I used the same fuse slot as socialID - I believe it's the only switched slot where add-on will fit. I have 55 installed in my MK6 TDi. If you want Garmin to record while stationary/car off with out the $50unit you should connect unswitched source. Here on the Mk2 Tig - there are total of 3 terminals in the fuse box where you can tap too. Cam consumption is very minimal and if you have heathy battery should be Ok.

Sent from my SAMSUNG-SM-G930A using Tapatalk


----------



## Iljata (Oct 14, 2017)

jpatelg said:


> Have a manufacturer and model number?
> 
> 
> Sent from my iPhone using Tapatalk Pro


I got one for the Mk2Tig from Aliexpres.
http://s.aliexpress.com/uINfYRV3?fromSns=Copy 

Have extra one for sale that fits Mk7 golf if anyone interested.

Sent from my SAMSUNG-SM-G930A using Tapatalk


----------



## socialD (Sep 19, 2011)

If I didn’t already have a couple laying around that is probably what I would get for a more oem look.
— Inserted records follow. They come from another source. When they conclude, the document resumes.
(** * WindowPhysics: the taskbar-window gesture and physics controller

    The repository holds five versions of one JavaScript class,
    [WindowPhysics]: three are concatenated in [js/window-physics.js] and two
    more are files of their own.  Each version is embedded below in a module:

    - [ShakePhysics]   js/window-physics.js, lines 1-572: strict shake
                       gesture, friction and bounce physics;
    - [StretchGravity] js/window-physics.js, lines 574-1193: stretch
                       gesture, physics with optional gravity;
    - [ShakeBasic]     js/window-physics.js, lines 1195-1539: basic shake
                       gesture, no physics;
    - [Stretch]        the file that opens with "Stretching-based window
                       physics system": stretch gesture ([maxStretch = 80]),
                       physics without gravity;
    - [StretchClean]   the file that opens with "Clean stretching-based
                       window physics system": stretch gesture
                       ([maxStretch = 60]), gravity on double click.

    Modelling conventions.

    - A JavaScript number is a rational ([Q]): every constant of the code
      (0.8, 0.95, 0.1, ...) is one, and the code only adds, multiplies,
      divides and compares.  The rounding of IEEE doubles is not modelled,
      except in the module [Double], which repeats the horizontal half of a
      physics step on doubles.
    - The object [this] is a record with one field per property; the record
      lists the union of the properties of the five versions, a version's
      constructor fills in its own and leaves the others at a default.
    - The DOM element [this.window] and the globals ([window], [document],
      [localStorage], the timers) are explicit state: a handler is a
      function [State -> State].
    - [console.log] and [e.preventDefault()] do not change the state and are
      left out. *)

From Stdlib Require Import PrimFloat QArith Qabs Qminmax Qround Lqa ZArith Lia.
From stdpp Require Import base gmap strings list.

Open Scope Q_scope.

(** ** Numbers *)

Definition Qltb (a b : Q) : bool := negb (Qle_bool b a).
Definition Qgtb (a b : Q) : bool := Qltb b a.
Definition Qgeb (a b : Q) : bool := Qle_bool b a.

Infix "<=?" := Qle_bool (at level 70, no associativity) : Q_scope.
Infix "<?" := Qltb (at level 70, no associativity) : Q_scope.
Infix ">?" := Qgtb (at level 70, no associativity) : Q_scope.
Infix ">=?" := Qgeb (at level 70, no associativity) : Q_scope.

(** [Math.abs], [Math.max], [Math.min]. *)
Definition Math_abs (a : Q) : Q := if a <? 0 then - a else a.
Definition Math_max (a b : Q) : Q := if a <=? b then b else a.
Definition Math_min (a b : Q) : Q := if a <=? b then a else b.

(** [Math.sqrt], rounded down to a multiple of [2^-52 / den]; it is exact on
    the squares of rationals, in particular [Math_sqrt 0 = 0]. *)
Definition Math_sqrt (a : Q) : Q :=
  Z.sqrt (Qnum a * Zpos (Qden a) * 4 ^ 52) # (Qden a * 2 ^ 52).

(** [a || b] on numbers: [0] is falsy. *)
Definition or_else (a b : Q) : Q := if Qeq_bool a 0 then b else a.

(** An object [{ x, y }]. *)
Record Vec : Type := { X : Q; Y : Q }.

(** An entry of [lastPositions]: [{ x, y, time }]. *)
Record Sample : Type := { pos_x : Q; pos_y : Q; time : Q }.

(** ** Text

    CSS values and storage values are strings, many of them built by
    concatenation or by a template literal around a number.  A text is kept
    as the list of its pieces, the numbers not yet printed. *)

Inductive Piece : Type :=
  | Lit (s : string)
  | Num (q : Q).

Abbreviation Text := (list Piece).

Definition lit (s : string) : Text := [Lit s].
(** [q + 'px'] *)
Definition px (q : Q) : Text := [Num q; Lit "px"].

(** [t.replace('px', '')], on the texts the code applies it to. *)
Definition strip_px (t : Text) : Text :=
  match t with
  | [Num q; Lit "px"] => [Num q]
  | _ => t
  end.

(** ** The DOM *)

Inductive DomEvent : Type :=
  | windowDetached (windowId : string)
  | windowReattached (windowId : string).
Wonder if it works with all trims and the homelink mirror given all the various combos of electronics stuffed up there.


----------



## Iljata (Oct 14, 2017)

socialD said:


> If I didn’t already have a couple laying around that is probably what I would get for a more oem look. Wonder if it works with all trims and the homelink mirror given all the various combos of electronics stuffed up there.


Camera mounts to the mirror base. I think all trims have the same windshield base mount regardless of having the humidity sensor or not. What did u end up doing when u upgrade from stock mirror?

Sent from my SAMSUNG-SM-G930A using Tapatalk


----------



## Coderedpl (Jul 9, 2006)

Iljata said:


> Is the rear 720 or the finally came up with dual 1080?
> 
> This was my wish to go with cam, but I saw some YT vids with poor night resolution at night and steer me away. Well cost also
> 
> Sent from my SAMSUNG-SM-G930A using Tapatalk


The new one DR750 is finally 1080p on the rear. 
The one I have is 720p. Good enough, video isn't THAT bad. 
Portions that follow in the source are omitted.